(* ===== verification/BrokerState.v ===== *)
(** * The state of a broker (src/src/helics/core/CoreBroker.hpp, TimeoutMonitor.h)

    A broker routes messages between the cores and brokers that have registered with it
    and the broker above it; the broker at the root of the tree gives every federate and
    broker its identifier.  This file has the data of a broker, the constructor and the
    operations that read it: the choice of a route and the state of the connections. *)

From stdpp Require Import strings.
From S2P Require Import Prelude HelicsTime Ids Flags ActionMessage MessageCodec.
From S2P Require Import Definitions TimeDependencies TimeCoordinator.
From S2P Require Import ForwardingTimeCoordinator HandleManager UnknownHandles.
From S2P Require Import Effects MappedVector BrokerBase.

(** [enum class connection_state : std::uint8_t] *)
Inductive connection_state :=
  | cs_connected
  | cs_init_requested
  | cs_operating
  | cs_error
  | cs_request_disconnect
  | cs_disconnected.

#[export] Instance connection_state_eq_dec : EqDecision connection_state.
Proof. solve_decision. Defined.

Definition connection_state_code (st : connection_state) : Z :=
  match st with
  | cs_connected => 0
  | cs_init_requested => 1
  | cs_operating => 2
  | cs_error => 40
  | cs_request_disconnect => 48
  | cs_disconnected => 50
  end.
Definition cs_lt (a b : connection_state) : bool :=
  connection_state_code a <? connection_state_code b.

(** [state_string] *)
Definition state_string (state : connection_state) : string :=
  match state with
  | cs_operating => "operating"
  | cs_init_requested => "init_requested"
  | cs_connected => "connected"
  | cs_request_disconnect => "disconnected"
  | cs_disconnected => "disconnected"
  | cs_error => "error"
  end.

(** [class BasicFedInfo] *)
Record BasicFedInfo := mkBasicFedInfo {
  fi_name : string;
  fi_global_id : global_federate_id;
  fi_route : route_id;
  fi_parent : global_federate_id;
  fi_state : connection_state;
}.
#[export] Instance eta_BasicFedInfo : Eta BasicFedInfo := λ f,
  mkBasicFedInfo (fi_name f) (fi_global_id f) (fi_route f) (fi_parent f) (fi_state f).
Definition newFedInfo (fedname : string) : BasicFedInfo :=
  mkBasicFedInfo fedname invalid_global_fed_id invalid_route_id invalid_global_fed_id
    cs_connected.

(** [class BasicBrokerInfo] *)
Record BasicBrokerInfo := mkBasicBrokerInfo {
  bi_name : string;
  bi_global_id : global_federate_id;
  bi_route : route_id;
  bi_parent : global_federate_id;
  bi_state : connection_state;
  bi_core : bool;
  bi_nonLocal : bool;
  bi_route_key : bool;
  bi_sent_disconnect_ack : bool;
  bi_disable_ping : bool;
}.
#[export] Instance eta_BasicBrokerInfo : Eta BasicBrokerInfo := λ b,
  mkBasicBrokerInfo (bi_name b) (bi_global_id b) (bi_route b) (bi_parent b) (bi_state b)
    (bi_core b) (bi_nonLocal b) (bi_route_key b) (bi_sent_disconnect_ack b)
    (bi_disable_ping b).
Definition newBrokerInfo (brokerName : string) : BasicBrokerInfo :=
  mkBasicBrokerInfo brokerName invalid_global_fed_id invalid_route_id invalid_global_fed_id
    cs_connected false false false false false.

(** [struct linkConnection] and [class TimeoutMonitor]; times of the clock are in
    nanoseconds, the timeout in milliseconds. *)
Record linkConnection := mkLinkConnection {
  waitingForPingReply : bool;
  activeConnection : bool;
  disablePing : bool;
  connection : global_federate_id;
  lastPing : Z;
}.
#[export] Instance eta_linkConnection : Eta linkConnection := λ l,
  mkLinkConnection (waitingForPingReply l) (activeConnection l) (disablePing l)
    (connection l) (lastPing l).
Definition newLinkConnection : linkConnection := mkLinkConnection false false false 0 0.

Record TimeoutMonitor := mkTimeoutMonitor {
  tm_timeout : Z;
  waitingForConnection : bool;
  startWaiting : Z;
  parentConnection : linkConnection;
  connections : list linkConnection;
}.
#[export] Instance eta_TimeoutMonitor : Eta TimeoutMonitor := λ t,
  mkTimeoutMonitor (tm_timeout t) (waitingForConnection t) (startWaiting t)
    (parentConnection t) (connections t).
Definition newTimeoutMonitor : TimeoutMonitor :=
  mkTimeoutMonitor 100000000 false 0 newLinkConnection [].

(** [setTimeout], [setParentId], [disableParentPing] and [reset]. *)
Definition tm_setTimeout (ms : Z) (t : TimeoutMonitor) : TimeoutMonitor :=
  t <| tm_timeout := ms |>.
Definition tm_setParentId (parent_id : global_federate_id) (t : TimeoutMonitor)
    : TimeoutMonitor :=
  t <| parentConnection := (parentConnection t) <| connection := parent_id |> |>.
Definition tm_disableParentPing (value : bool) (t : TimeoutMonitor) : TimeoutMonitor :=
  t <| parentConnection := (parentConnection t) <| disablePing := value |>
                             <| waitingForPingReply := false |> |>.
Definition tm_reset (t : TimeoutMonitor) : TimeoutMonitor :=
  t <| parentConnection := (parentConnection t) <| waitingForPingReply := false |> |>
    <| waitingForConnection := false |>
    <| connections := (λ c, c <| waitingForPingReply := false |>) <$> connections t |>.

(** [now - since > timeout] *)
Definition tm_expired (t : TimeoutMonitor) (now since : Z) : bool :=
  tm_timeout t * 1000000 <? now - since.

Definition universalKey : string := "**".
Abbreviation duplicate_broker_name_error_code := (7)%Z (only parsing).
Abbreviation mismatch_broker_key_error_code := (9)%Z (only parsing).
Abbreviation UPDATE_LOGGING_CALLBACK := (592)%Z (only parsing).
Abbreviation REQUEST_TICK_FORWARDING := (607)%Z (only parsing).
Abbreviation general_query := (0)%Z (only parsing).

Section broker.
  Context `{TimeRep} `{MappedVector C}.

(** [class CoreBroker].  [delayTransmitQueue] is a first in, first out queue; the
    containers of the query subsystem are not modelled. *)
Record CoreBroker := mkCoreBroker {
  cb_base : BrokerBase;
  isRoot : bool;
  isRootc : bool;
  connectionEstablished : bool;
  routeCount : Z;
  federates_ : C BasicFedInfo;
  brokers_ : C BasicBrokerInfo;
  cb_handles : HandleManager;
  unknownHandles : UnknownHandleManager;
  delayedDependencies : list (string * global_federate_id);
  global_id_translation : gmap global_federate_id local_federate_id;
  routing_table : gmap global_federate_id route_id;
  knownExternalEndpoints : gmap string route_id;
  global_values : gmap string string;
  earlyMessages : list ActionMessage;
  delayTransmitQueue : list ActionMessage;
  timeoutMon : TimeoutMonitor;
}.

#[export] Instance eta_CoreBroker : Eta CoreBroker := λ s,
  mkCoreBroker (cb_base s) (isRoot s) (isRootc s) (connectionEstablished s) (routeCount s)
    (federates_ s) (brokers_ s) (cb_handles s) (unknownHandles s) (delayedDependencies s)
    (global_id_translation s) (routing_table s) (knownExternalEndpoints s)
    (global_values s) (earlyMessages s) (delayTransmitQueue s) (timeoutMon s).

#[export] Instance CoreBroker_base : HasBase CoreBroker :=
  {| base := cb_base; set_base b s := s <| cb_base := b |> |}.
#[export] Instance CoreBroker_base_laws : HasBaseLaws CoreBroker.
Proof. split; [done|by intros []|done]. Qed.

(** The constructor [CoreBroker(setAsRootBroker)]. *)
Definition newCoreBroker (setAsRootBroker : bool) (name : string) : CoreBroker := {|
  cb_base := newBrokerBase name; isRoot := setAsRootBroker; isRootc := setAsRootBroker;
  connectionEstablished := false; routeCount := 1; federates_ := mv_new;
  brokers_ := mv_new; cb_handles := newHandleManager;
  unknownHandles := newUnknownHandleManager; delayedDependencies := [];
  global_id_translation := ∅; routing_table := ∅; knownExternalEndpoints := ∅;
  global_values := ∅; earlyMessages := []; delayTransmitQueue := [];
  timeoutMon := newTimeoutMonitor |}.

Implicit Types (s : CoreBroker) (cmd mess : ActionMessage).

(** ** Routes *)

Definition getRoute s (fedid : global_federate_id) : route_id :=
  if (fedid =? parent_broker_id) || (fedid =? higher_broker_id (cb_base s))
  then parent_route_id
  else match routing_table s !! fedid with Some route => route | None => parent_route_id end.

(** [getBrokerById]: the index of the broker. *)
Definition getBrokerById s (brokerid : global_federate_id) : option nat :=
  if isRootc s then
    let brkNum := broker_localIndex brokerid in
    if isValidIndex brkNum (mv_elements (brokers_ s)) then Some (Z.to_nat brkNum) else None
  else mv_index2 (brokers_ s) brokerid.

(** The two overloads of [verifyBrokerKey]. *)
Definition verifyKey s (key : string) : bool :=
  String.eqb key (brokerKey (cb_base s)) || String.eqb (brokerKey (cb_base s)) universalKey.
Definition verifyBrokerKey s mess : bool :=
  if 1 <? Z.of_nat (length (stringData mess)) then verifyKey s (getString mess 1)
  else String.eqb (brokerKey (cb_base s)) "".

(** The message is returned with its destination. *)
Definition fillMessageRouteInformation s mess : outcome (route_id * ActionMessage) :=
  let endpointName := getString mess targetStringLoc in
  eptInfo ← getEndpoint (cb_handles s) endpointName;
  match eptInfo with
  | Some ept => Ok (getRoute s (fed_id (hi_handle ept)), setDestination mess (hi_handle ept))
  | None =>
      match knownExternalEndpoints s !! endpointName with
      | Some route => Ok (route, mess)
      | None => Ok (parent_route_id, mess)
      end
  end.

(** ** The state of the connections *)

Definition isOpenToNewFederates s : bool :=
  let cstate := brokerState (cb_base s) in
  negb (bool_decide (cstate = bs_created)) && broker_state_lt cstate bs_operating
  && negb (haltOperations (cb_base s)).

Definition isConnected s : bool :=
  bool_decide (brokerState (cb_base s) = bs_operating)
  || bool_decide (brokerState (cb_base s) = bs_connected).

(** The loop of [getAllConnectionState]: the count and the least state. *)
Definition connectionStep (acc : Z * connection_state) (brk : BasicBrokerInfo)
    : Z * connection_state :=
  if bi_nonLocal brk then acc
  else (acc.1 + 1, if cs_lt (bi_state brk) acc.2 then bi_state brk else acc.2).
Definition getAllConnectionState s : connection_state :=
  let '(cnt, res) := foldl connectionStep (0, cs_disconnected) (mv_elements (brokers_ s)) in
  if 0 <? cnt then res else cs_connected.

Definition allInitReady s : bool :=
  if to_sint 32 (Z.of_nat (mv_size (federates_ s))) <? minFederateCount (cb_base s)
  then false
  else if to_sint 32 (Z.of_nat (mv_size (brokers_ s))) <? minBrokerCount (cb_base s)
  then false
  else negb (cs_lt (getAllConnectionState s) cs_init_requested).

(** ** Queries about one federate or broker *)

Definition queryState (st : connection_state) (query : string) : string :=
  if String.eqb query "exists" then "true"
  else if String.eqb query "isconnected" then
    if negb (cs_lt st cs_connected) && negb (cs_lt cs_operating st) then "true" else "false"
  else if String.eqb query "state" then state_string st
  else if String.eqb query "isinit" then
    if negb (cs_lt st cs_operating) then "true" else ""
  else "".
Definition checkFedQuery (fed : BasicFedInfo) (query : string) : string :=
  queryState (fi_state fed) query.
Definition checkBrokerQuery (brk : BasicBrokerInfo) (query : string) : string :=
  queryState (bi_state brk) query.
End broker.

Global Arguments CoreBroker : clear implicits.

(WORK INSTRUCTIONS)
Give again exactly, and only, the lines above starting at the one with "Abbreviation REQUEST_TICK_FORWARDING := (607)%Z" and ending at the one with "unknownHandles : UnknownHandleManager;".

(ANSWER BELOW)
Abbreviation REQUEST_TICK_FORWARDING := (607)%Z (only parsing).
Abbreviation general_query := (0)%Z (only parsing).

Section broker.
  Context `{TimeRep} `{MappedVector C}.

(** [class CoreBroker].  [delayTransmitQueue] is a first in, first out queue; the
    containers of the query subsystem are not modelled. *)
Record CoreBroker := mkCoreBroker {
  cb_base : BrokerBase;
  isRoot : bool;
  isRootc : bool;
  connectionEstablished : bool;
  routeCount : Z;
  federates_ : C BasicFedInfo;
  brokers_ : C BasicBrokerInfo;
  cb_handles : HandleManager;
  unknownHandles : UnknownHandleManager;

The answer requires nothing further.